*** Opening of Source records ***

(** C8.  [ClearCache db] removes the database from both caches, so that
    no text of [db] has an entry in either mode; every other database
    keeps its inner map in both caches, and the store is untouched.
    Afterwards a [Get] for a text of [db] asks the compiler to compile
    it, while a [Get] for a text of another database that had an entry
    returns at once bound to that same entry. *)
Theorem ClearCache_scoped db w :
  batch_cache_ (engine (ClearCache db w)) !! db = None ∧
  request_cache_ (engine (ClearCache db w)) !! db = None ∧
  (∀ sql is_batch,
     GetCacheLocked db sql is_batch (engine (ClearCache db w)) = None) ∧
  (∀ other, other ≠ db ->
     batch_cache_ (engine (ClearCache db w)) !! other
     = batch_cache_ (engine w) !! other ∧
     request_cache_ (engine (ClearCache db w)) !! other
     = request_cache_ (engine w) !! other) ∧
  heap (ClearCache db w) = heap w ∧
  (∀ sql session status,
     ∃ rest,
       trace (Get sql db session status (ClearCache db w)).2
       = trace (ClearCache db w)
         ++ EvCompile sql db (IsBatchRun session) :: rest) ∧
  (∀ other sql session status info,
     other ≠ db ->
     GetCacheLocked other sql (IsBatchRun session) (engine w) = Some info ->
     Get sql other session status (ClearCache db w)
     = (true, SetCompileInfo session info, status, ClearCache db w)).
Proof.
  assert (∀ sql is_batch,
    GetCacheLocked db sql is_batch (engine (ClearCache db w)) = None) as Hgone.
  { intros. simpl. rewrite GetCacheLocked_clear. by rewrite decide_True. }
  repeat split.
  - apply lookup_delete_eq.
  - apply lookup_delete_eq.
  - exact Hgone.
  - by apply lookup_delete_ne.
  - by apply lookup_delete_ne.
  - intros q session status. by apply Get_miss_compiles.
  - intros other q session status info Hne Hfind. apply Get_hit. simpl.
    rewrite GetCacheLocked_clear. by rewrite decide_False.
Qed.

*** Close of Source records ***

> _Work to complete_
The lines from the one holding "(∀ other sql" to the end of the entries are to be repeated exactly, with both ends included and nothing else.

> _Solution for this exercise_
  (∀ other sql session status info,
     other ≠ db ->
     GetCacheLocked other sql (IsBatchRun session) (engine w) = Some info ->
     Get sql other session status (ClearCache db w)
     = (true, SetCompileInfo session info, status, ClearCache db w)).
Proof.
  assert (∀ sql is_batch,
    GetCacheLocked db sql is_batch (engine (ClearCache db w)) = None) as Hgone.
  { intros. simpl. rewrite GetCacheLocked_clear. by rewrite decide_True. }
  repeat split.
  - apply lookup_delete_eq.
  - apply lookup_delete_eq.
  - exact Hgone.
  - by apply lookup_delete_ne.
  - by apply lookup_delete_ne.
  - intros q session status. by apply Get_miss_compiles.
  - intros other q session status info Hne Hfind. apply Get_hit. simpl.
    rewrite GetCacheLocked_clear. by rewrite decide_False.
Qed.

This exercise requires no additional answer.